Cantor grew up in Brooklyn, but like many city residents of her era moved to Long
Island after World War II. She taught dance, knitted crafts and lobbied
for spending more money on public education as Long Island made the transition
from farms to suburbs, said her son, Dan Cantor of Brooklyn. "One of the
things that makes community life robust is people like Millie Cantor and
thousands of others," he said.
Cantor raised three children in Levittown while helping to form community
institutions and establish local traditions, her son said. She was a member of
a crafts and knitting group called Master Crafters and judged handiworks at
the Nassau County Fair, he said.
Driven by thriftiness and a passion for reading, she helped to found the
Levittown Public Library in 1950 and served as president of its board for 30
years, Dan Cantor said. In 1955, he said, his mother joined the fight to
defend the library when some residents tried to close it, citing what they
viewed as exorbitant costs and books written by leftist authors.

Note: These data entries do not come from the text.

(* ===== verification/Overlap.v ===== *)
(** * Overlap: updates, reloads and rescans of the running configuration side by side,
    [src/admin/mod.rs] and [src/gateway/composite_service.rs].

    A handler of the control plane is a task that goes on between its calls: the write to
    the store, the load of the running state, the build and the swap are steps of their
    own, and any number of tasks, the DNS refresher among them, take them in any order
    over one store and one cell. A write is one step in a store that makes it one; in
    the file store it begins and ends, and those that overlap may leave anything. A task
    that is alone is the handler of [State]; a history says what every step had before
    it. *)

From S2P Require Import Prelude Externals Serde Api Types Sanitizer Protocol Config ConfigStore Interceptors.
From S2P Require Import Auth Wasm Cel Manager State.
Local Open Scope string_scope.

Section Overlap.
Context `{HttpLib, JsonText, Unicode, GqlParser, LruLib, AuthLib, CelLib}.
Context {W : Type} `{Clocks W, WasmTypes, !WasmLib W}.
Context {SocketAddr : Type} `{EqDecision SocketAddr}.
Context {S : Type} `{!ConfigStore S}.
Context (parse_toml : string -> result string SpectraConfig).
Abbreviation running := (DynamicGatewayState (W := W) (SocketAddr := SocketAddr)).
Abbreviation surroundings := (surroundings (W := W) (SocketAddr := SocketAddr)).
Abbreviation plane := (plane (W := W) (SocketAddr := SocketAddr) (S := S)).
Implicit Types (e : surroundings) (st prev loaded : running) (p : plane) (text : string) (cfg : SpectraConfig).

(** ** Tasks *)

(** Where a text comes from: an update's body, or the store. *)
Inductive origin := Updated | FromStore.
(** What a handler has still to do.  A save in several steps goes on while it is [Writing];
    [alone] tells whether no other save has been going on meanwhile. *)
Inductive task :=
| Save text cfg (reload : bool)
| Writing text cfg (reload : bool) (alone : bool)
| Fetch
| Load (o : origin) text cfg
| Build (o : origin) text cfg prev
| Swap (o : origin) text prev st
| Skip text
| Rescan
| Resolve loaded
| Answered (r : response)
| Rescanned
| Broken (why : string).
(** What a step leaves in the history. *)
Inductive deed :=
| Begun text
| Saved text
| NotSaved text
| Garbled
| Torn text
| Fetched text
| Replaced text prev st
| Readdressed loaded st
| Told (r : response).

(** What is done before the first call that others can see.
    @admin/mod.rs:836-876 AdminEngine::handle_config_update *)
Definition start_update (authorized : bool) (chunks : list (result string string)) : task :=
  if negb authorized then Answered unauthorized_response
  else match read_body (Z.to_nat (2 * 1024 * 1024)) "" chunks with
  | Err why => Broken why
  | Ok b =>
      match requested b with
      | None => Answered (error_response 400 "Bad Request" "Request body is neither valid JSON nor valid UTF-8")
      | Some (text, reload) =>
          match parse_toml text with
          | Err why => Answered (error_response 400 "Invalid Configuration" (String.append "Configuration parsing error: " why))
          | Ok cfg => Save text cfg reload
          end
      end
  end.
(** @admin/mod.rs:939-946 AdminEngine::handle_config_reload *)
Definition start_reload (authorized : bool) : task := if authorized then Fetch else Answered unauthorized_response.

Definition message (o : origin) : string :=
  match o with
  | Updated => "Configuration saved and runtime hot-reloaded successfully"
  | FromStore => "Configuration reloaded from store and hot-swapped into gateway runtime"
  end.
Definition not_built (o : origin) (why : string) : response :=
  error_response 500 "Reload Error"
    (String.append (match o with
                    | Updated => "Configuration saved to store, but hot-reload failed: "
                    | FromStore => "Failed to apply configuration from store: "
                    end) why).
Definition swapped_response (o : origin) st : response :=
  success_response (version st) (config_hash st) (updated_at_epoch_ms st) true (message o).

Definition storage_error (why : string) : response :=
  error_response 500 "Storage Error" (String.append "Failed to persist configuration to store: " why).
(** The write of an update, by a store that writes in one step or whose save nobody else's
    has come across. @admin/mod.rs:878-887 AdminEngine::handle_config_update *)
Definition save_turn text cfg (reload : bool) p : task * plane * list deed :=
  let next := if reload then Load Updated text cfg else Skip text in
  match store p with
  | None => (next, p, [Saved text])
  | Some s =>
      let '(r, s) := save_config text s in
      let p := Plane (Some s) (dynamic p) (world p) in
      match r with
      | Ok _ => (next, p, [Saved text])
      | Err why => (Answered (storage_error why), p, [Told (storage_error why); NotSaved text])
      end
  end.
(** What a handler makes of the result of a save that others came across.
    @admin/mod.rs:878-887 AdminEngine::handle_config_update *)
Definition torn_turn text cfg (reload : bool) (r : result string unit) : task * list deed :=
  match r with
  | Ok _ => (if reload then Load Updated text cfg else Skip text, [Torn text])
  | Err why => (Answered (storage_error why), [Told (storage_error why); Torn text])
  end.
(** The read of a reload. @admin/mod.rs:948-991 AdminEngine::handle_config_reload *)
Definition fetch_turn p : task * plane * list deed :=
  let refused r := (Answered r, p, [Told r]) in
  match store p with
  | None => refused (error_response 400 "No Config Store" "No persistent config store is configured on this gateway instance")
  | Some s =>
      match load_config s with
      | Ok None => refused (error_response 404 "Not Found" "No configuration found in persistent store")
      | Err why => refused (error_response 500 "Storage Error" (String.append "Failed to read configuration from store: " why))
      | Ok (Some text) =>
          match parse_toml text with
          | Err why => refused (error_response 500 "Invalid Configuration In Store"
                                  (String.append "Configuration in store failed parsing: " why))
          | Ok cfg => (Load FromStore text cfg, p, [Fetched text])
          end
      end
  end.
(** One step of a task, up to its next call on what is shared. The names are resolved with
    what the resolver answers at the time.
    @admin/mod.rs:889-924 AdminEngine::handle_config_update *)
Definition turn e (t : task) p : task * plane * list deed :=
  match t with
  | Save text cfg reload | Writing text cfg reload _ => save_turn text cfg reload p
  | Fetch => fetch_turn p
  | Load o text cfg =>
      match dynamic p with
      | Some prev => (Build o text cfg prev, p, [])
      | None => let r := success_response 1 "untracked" 0 true (message o) in (Answered r, p, [Told r])
      end
  | Build o text cfg prev =>
      match reload_config e cfg text prev (world p) with
      | Ok (st, w) => (Swap o text prev st, Plane (store p) (dynamic p) w, [])
      | Err why => (Answered (not_built o why), p, [Told (not_built o why)])
      end
  | Swap o text prev st =>
      (Answered (swapped_response o st), Plane (store p) (Some st) (world p), [Told (swapped_response o st); Replaced text prev st])
  | Skip text =>
      let '(v, h, u) := running_tag p in
      let r := success_response v h u false "Configuration saved to store (hot-reload skipped)" in
      (Answered r, p, [Told r])
  | Rescan => (match dynamic p with Some st => Resolve st | None => Rescanned end, p, [])
  | Resolve loaded =>
      match rescan_dns e (now_ms e (world p)) loaded with
      | Some st => (Rescanned, Plane (store p) (Some st) (world p), [Readdressed loaded st])
      | None => (Rescanned, p, [])
      end
  | Answered _ | Rescanned | Broken _ => (t, p, [])
  end.

(** A task that nobody disturbs. *)
Fixpoint alone e (n : nat) (t : task) p : task * plane :=
  match n with
  | O => (t, p)
  | Datatypes.S n => let '(t, p, _) := turn e t p in alone e n t p
  end.
Definition finished (t : task) : bool := match t with Answered _ | Rescanned | Broken _ => true | _ => false end.
Lemma alone_finished e n t p : finished t = true -> alone e n t p = (t, p).
Proof. intros Ht. induction n as [|n IH]; [done|]. by destruct t. Qed.
(** The calls a task has left. *)
Definition calls (t : task) : nat :=
  match t with
  | Save _ _ _ | Writing _ _ _ _ | Fetch => 4
  | Load _ _ _ => 3
  | Build _ _ _ _ | Rescan => 2
  | Swap _ _ _ _ | Skip _ | Resolve _ => 1
  | Answered _ | Rescanned | Broken _ => 0
  end.
Lemma turn_calls e t p : (calls (fst (fst (turn e t p))) <= pred (calls t))%nat.
Proof.
  destruct t; cbn -[running_tag]; unfold save_turn, fetch_turn; repeat (case_match; simplify_eq/=); lia.
Qed.
Lemma finished_calls t : calls t = 0%nat -> finished t = true.
Proof. by destruct t. Qed.
Lemma alone_ends e n : forall t p, (calls t <= n)%nat -> finished (fst (alone e n t p)) = true.
Proof.
  induction n as [|n IH]; intros t p Hn; cbn; [apply finished_calls; lia|].
  pose proof (turn_calls e t p). destruct (turn e t p) as [[t' p'] ds]. apply IH. cbn in *. lia.
Qed.

(** Four steps of an undisturbed update are [State.handle_config_update]. *)
Lemma alone_update e authorized chunks p :
  alone e 4 (start_update authorized chunks) p =
  match handle_config_update e parse_toml authorized chunks p with
  | Ok (r, p') => (Answered r, p')
  | Err why => (Broken why, p)
  end.
Proof.
  unfold start_update, handle_config_update. destruct authorized; cbn [negb]; [|done].
  destruct (read_body _ _ _) as [b|]; [|done]. destruct (requested b) as [[text reload]|]; [|done].
  destruct (parse_toml text) as [cfg|]; [|done]. cbn -[running_tag]. unfold save_turn. destruct (store p) as [s|] eqn:Es.
  - destruct (save_config text s) as [[?|why] s']; [|done]. destruct reload; cbn -[running_tag].
    + unfold swap. cbn. destruct (dynamic p) as [prev|] eqn:Ed; cbn; [|done].
      by destruct (reload_config _ _ _ _ _) as [[st w]|].
    + by destruct (running_tag _) as [[v h] u].
  - destruct p as [o d w]. cbn in Es. subst o. destruct reload; cbn -[running_tag].
    + unfold swap. cbn -[running_tag]. destruct d as [prev|]; cbn; [|done]. by destruct (reload_config _ _ _ _ _) as [[st w']|].
    + by destruct (running_tag _) as [[v h] u].
Qed.

Lemma alone_reload e authorized p :
  alone e 4 (start_reload authorized) p =
  let '(r, p') := handle_config_reload e parse_toml authorized p in (Answered r, p').
Proof.
  unfold start_reload, handle_config_reload. destruct authorized; [|done]. cbn. unfold fetch_turn.
  destruct (store p) as [s|] eqn:Es; [|done]. destruct (load_config s) as [[text|]|]; [|done..].
  destruct (parse_toml text) as [cfg|]; [|done]. cbn. unfold swap. destruct (dynamic p) as [prev|] eqn:Ed; cbn.
  - destruct (reload_config _ _ _ _ _) as [[st w]|]; cbn; [|done]. by rewrite Es.
  - unfold running_tag. by rewrite Ed.
Qed.
Lemma alone_rescan e p :
  alone e 2 Rescan p =
  (Rescanned, match dynamic p ≫= rescan_dns e (now_ms e (world p)) with
              | Some st => Plane (store p) (Some st) (world p)
              | None => p
              end).
Proof.
  cbn. destruct (dynamic p) as [st|]; cbn; [|done]. by destruct (rescan_dns e _ st).
Qed.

"The library for her was a great symbol of what a
community needs to have," said Cantor, executive director of the state
Working Families Party.
Mildred Cantor majored in speech at Brooklyn College, where she graduated in
1941. During World War II, she joined the U.S. Signal Corps to test signal
circuits at Fort Monmouth in New Jersey. Dan Cantor said his mother got the
job because she had taken math classes in college.
She met Herbert Cantor, an Army serviceman, at a folk dance at Fort Monmouth.
They married in January 1946 when he returned home after serving in China,
Burma and India. The couple moved to Levittown in 1948. Herbert Cantor ran an
auto-parts store in Valley Stream and died in 2000, Dan Cantor said.
Before her children were born, Mildred Cantor worked as a librarian in Long
Beach. She organized folk dance lessons in her living room and supported the
Better Education League, which advocated for increasing public school budgets,
her son said.
In recent years, she was interviewed by students and researchers interested in
the early days of Levittown. "She would regale these PhD students,"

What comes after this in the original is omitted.